======== Entries provided ========

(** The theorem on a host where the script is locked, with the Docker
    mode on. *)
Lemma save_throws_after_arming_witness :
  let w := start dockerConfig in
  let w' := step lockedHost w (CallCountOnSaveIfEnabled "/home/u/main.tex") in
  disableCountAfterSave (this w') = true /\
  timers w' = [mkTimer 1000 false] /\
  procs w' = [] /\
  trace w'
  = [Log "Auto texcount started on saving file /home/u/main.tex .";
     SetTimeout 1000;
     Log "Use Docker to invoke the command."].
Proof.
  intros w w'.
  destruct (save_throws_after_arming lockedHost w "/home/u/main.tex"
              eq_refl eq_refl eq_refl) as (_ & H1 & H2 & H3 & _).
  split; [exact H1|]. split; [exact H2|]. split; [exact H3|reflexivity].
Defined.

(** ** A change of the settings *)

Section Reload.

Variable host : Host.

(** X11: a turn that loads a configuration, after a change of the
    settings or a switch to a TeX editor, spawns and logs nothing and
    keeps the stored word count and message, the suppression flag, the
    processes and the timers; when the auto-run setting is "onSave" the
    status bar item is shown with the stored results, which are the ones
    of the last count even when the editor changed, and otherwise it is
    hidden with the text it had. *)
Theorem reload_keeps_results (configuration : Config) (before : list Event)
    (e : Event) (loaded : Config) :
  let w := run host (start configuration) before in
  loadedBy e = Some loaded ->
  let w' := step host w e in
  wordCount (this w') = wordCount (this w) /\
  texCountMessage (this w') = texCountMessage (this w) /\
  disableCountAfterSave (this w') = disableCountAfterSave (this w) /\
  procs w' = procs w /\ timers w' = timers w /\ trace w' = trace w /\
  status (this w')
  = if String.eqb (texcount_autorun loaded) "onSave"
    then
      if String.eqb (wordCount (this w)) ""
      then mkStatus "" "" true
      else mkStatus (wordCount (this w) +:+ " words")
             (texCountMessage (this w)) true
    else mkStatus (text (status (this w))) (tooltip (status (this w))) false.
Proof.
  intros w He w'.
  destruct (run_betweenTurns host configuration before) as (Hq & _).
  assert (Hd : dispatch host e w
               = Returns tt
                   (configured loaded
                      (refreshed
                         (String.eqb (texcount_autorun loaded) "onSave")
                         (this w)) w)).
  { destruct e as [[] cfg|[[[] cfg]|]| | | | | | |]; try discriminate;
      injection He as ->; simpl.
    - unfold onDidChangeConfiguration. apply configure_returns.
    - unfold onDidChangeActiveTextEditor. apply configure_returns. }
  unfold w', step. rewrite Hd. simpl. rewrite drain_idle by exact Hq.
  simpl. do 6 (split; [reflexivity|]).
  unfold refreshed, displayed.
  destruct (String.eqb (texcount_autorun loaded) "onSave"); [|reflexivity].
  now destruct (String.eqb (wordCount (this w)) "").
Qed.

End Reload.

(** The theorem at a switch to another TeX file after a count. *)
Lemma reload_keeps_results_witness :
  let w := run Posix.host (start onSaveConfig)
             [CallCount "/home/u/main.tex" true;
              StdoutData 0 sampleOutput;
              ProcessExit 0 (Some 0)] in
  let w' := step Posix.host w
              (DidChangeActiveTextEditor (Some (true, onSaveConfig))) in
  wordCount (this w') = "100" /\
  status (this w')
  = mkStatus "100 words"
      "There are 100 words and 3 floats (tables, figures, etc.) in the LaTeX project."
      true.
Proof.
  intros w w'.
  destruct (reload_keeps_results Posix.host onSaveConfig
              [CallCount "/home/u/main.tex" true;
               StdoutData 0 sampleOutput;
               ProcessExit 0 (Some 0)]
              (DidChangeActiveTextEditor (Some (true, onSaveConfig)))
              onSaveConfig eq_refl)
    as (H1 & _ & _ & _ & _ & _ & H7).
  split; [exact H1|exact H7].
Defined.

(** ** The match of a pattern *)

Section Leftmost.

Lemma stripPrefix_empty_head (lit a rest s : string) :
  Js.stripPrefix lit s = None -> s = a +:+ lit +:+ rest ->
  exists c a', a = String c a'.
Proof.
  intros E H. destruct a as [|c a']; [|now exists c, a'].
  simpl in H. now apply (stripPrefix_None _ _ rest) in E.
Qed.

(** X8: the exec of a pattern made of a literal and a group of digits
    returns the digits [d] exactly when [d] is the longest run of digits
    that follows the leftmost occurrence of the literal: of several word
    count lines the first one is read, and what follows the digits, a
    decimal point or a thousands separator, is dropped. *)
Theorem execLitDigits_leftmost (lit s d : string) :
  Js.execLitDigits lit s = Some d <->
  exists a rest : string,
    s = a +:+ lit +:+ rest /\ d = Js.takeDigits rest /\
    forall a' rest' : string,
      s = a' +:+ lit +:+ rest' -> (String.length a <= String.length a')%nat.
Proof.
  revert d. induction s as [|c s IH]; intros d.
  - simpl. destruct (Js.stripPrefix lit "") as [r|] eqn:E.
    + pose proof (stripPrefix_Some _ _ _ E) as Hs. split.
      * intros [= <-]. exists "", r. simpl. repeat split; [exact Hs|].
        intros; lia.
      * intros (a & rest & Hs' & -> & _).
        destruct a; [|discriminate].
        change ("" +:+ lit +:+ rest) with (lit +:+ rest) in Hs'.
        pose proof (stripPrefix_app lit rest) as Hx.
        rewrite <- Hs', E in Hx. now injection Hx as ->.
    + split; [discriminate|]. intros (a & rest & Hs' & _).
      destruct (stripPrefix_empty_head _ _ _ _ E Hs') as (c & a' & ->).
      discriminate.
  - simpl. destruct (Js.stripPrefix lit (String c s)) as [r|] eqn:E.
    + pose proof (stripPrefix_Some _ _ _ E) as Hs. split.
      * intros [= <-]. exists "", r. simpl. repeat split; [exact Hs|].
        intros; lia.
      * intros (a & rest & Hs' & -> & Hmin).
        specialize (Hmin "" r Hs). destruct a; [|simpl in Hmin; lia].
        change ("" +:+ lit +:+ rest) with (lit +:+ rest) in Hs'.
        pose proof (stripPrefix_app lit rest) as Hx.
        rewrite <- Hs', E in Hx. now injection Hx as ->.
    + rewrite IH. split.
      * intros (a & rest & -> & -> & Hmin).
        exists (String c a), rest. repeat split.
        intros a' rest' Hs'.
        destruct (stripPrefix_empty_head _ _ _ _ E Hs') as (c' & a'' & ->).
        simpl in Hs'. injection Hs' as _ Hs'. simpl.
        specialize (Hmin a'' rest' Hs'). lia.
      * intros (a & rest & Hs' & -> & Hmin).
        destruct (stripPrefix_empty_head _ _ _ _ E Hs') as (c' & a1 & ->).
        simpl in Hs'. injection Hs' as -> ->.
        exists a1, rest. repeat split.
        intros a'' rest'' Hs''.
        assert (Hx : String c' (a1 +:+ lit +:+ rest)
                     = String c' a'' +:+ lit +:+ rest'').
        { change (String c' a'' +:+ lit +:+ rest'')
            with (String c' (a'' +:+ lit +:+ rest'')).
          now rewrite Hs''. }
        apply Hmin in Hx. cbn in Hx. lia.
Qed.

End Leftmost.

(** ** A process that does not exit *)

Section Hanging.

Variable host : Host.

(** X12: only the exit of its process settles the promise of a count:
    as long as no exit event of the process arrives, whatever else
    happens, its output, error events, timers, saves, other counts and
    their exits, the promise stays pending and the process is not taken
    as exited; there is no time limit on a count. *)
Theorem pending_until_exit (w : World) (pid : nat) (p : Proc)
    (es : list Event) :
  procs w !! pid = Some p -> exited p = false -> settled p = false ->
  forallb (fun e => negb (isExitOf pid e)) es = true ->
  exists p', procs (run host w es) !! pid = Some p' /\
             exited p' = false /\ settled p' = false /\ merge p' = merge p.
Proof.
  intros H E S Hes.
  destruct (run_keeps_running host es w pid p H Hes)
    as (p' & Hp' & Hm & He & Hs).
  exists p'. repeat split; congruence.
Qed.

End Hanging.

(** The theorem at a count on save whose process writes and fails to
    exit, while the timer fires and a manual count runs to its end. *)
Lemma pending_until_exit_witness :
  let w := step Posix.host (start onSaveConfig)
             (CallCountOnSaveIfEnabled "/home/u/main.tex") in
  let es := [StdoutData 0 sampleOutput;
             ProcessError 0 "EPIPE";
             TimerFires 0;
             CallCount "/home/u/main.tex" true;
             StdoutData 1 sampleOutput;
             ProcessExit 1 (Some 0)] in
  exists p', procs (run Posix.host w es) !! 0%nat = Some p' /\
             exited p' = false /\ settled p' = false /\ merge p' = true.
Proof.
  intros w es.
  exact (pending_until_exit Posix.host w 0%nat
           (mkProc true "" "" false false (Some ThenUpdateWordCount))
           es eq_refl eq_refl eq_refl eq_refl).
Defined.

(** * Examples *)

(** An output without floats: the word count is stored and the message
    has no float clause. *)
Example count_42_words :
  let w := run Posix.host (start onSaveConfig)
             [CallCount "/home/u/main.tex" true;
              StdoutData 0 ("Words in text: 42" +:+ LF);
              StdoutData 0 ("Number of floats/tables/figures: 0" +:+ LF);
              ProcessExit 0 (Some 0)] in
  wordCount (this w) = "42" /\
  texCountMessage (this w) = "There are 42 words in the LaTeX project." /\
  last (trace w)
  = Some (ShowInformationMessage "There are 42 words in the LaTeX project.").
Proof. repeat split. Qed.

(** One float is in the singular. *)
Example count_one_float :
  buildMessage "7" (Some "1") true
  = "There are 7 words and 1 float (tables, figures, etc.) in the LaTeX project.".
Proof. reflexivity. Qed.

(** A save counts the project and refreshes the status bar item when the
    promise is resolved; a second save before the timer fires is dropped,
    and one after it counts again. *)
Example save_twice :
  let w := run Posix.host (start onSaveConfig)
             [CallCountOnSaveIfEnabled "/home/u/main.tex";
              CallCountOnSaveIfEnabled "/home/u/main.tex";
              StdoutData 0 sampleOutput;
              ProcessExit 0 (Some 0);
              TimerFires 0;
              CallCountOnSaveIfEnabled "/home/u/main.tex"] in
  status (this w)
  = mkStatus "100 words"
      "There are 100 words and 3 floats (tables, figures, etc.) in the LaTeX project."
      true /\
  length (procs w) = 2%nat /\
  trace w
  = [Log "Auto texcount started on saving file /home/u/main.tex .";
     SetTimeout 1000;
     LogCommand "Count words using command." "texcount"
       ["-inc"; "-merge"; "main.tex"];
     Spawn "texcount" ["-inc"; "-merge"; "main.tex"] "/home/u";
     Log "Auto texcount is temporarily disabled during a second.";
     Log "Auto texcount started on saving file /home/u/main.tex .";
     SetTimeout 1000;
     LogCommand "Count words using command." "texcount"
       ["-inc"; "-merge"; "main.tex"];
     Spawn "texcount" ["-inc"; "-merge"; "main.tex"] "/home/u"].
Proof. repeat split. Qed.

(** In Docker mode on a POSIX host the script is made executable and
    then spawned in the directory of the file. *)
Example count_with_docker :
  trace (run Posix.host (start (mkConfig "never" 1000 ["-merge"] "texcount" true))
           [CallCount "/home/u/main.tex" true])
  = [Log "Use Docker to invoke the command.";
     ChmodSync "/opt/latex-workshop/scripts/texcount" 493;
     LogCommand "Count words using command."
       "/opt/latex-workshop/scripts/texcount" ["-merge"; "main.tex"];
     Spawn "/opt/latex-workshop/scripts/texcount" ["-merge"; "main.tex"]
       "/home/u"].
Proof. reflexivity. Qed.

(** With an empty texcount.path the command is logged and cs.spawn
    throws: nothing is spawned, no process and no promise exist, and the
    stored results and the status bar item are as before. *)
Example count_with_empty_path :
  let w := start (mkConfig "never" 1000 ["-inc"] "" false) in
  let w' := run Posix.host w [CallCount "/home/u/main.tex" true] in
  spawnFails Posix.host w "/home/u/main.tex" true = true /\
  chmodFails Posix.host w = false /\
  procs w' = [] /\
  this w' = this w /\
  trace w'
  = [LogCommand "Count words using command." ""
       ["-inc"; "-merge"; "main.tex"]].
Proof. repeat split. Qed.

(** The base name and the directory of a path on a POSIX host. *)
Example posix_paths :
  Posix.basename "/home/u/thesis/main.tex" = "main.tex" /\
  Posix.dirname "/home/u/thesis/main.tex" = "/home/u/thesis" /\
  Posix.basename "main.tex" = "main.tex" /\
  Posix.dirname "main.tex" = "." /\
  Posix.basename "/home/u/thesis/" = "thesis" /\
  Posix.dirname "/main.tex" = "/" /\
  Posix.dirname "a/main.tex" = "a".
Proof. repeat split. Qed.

========

_What the exercise asks:_ Identify the lines of the data that contain the word "list". Copy each of them.

_Output for this exercise:_
Theorem reload_keeps_results (configuration : Config) (before : list Event)
    (es : list Event) :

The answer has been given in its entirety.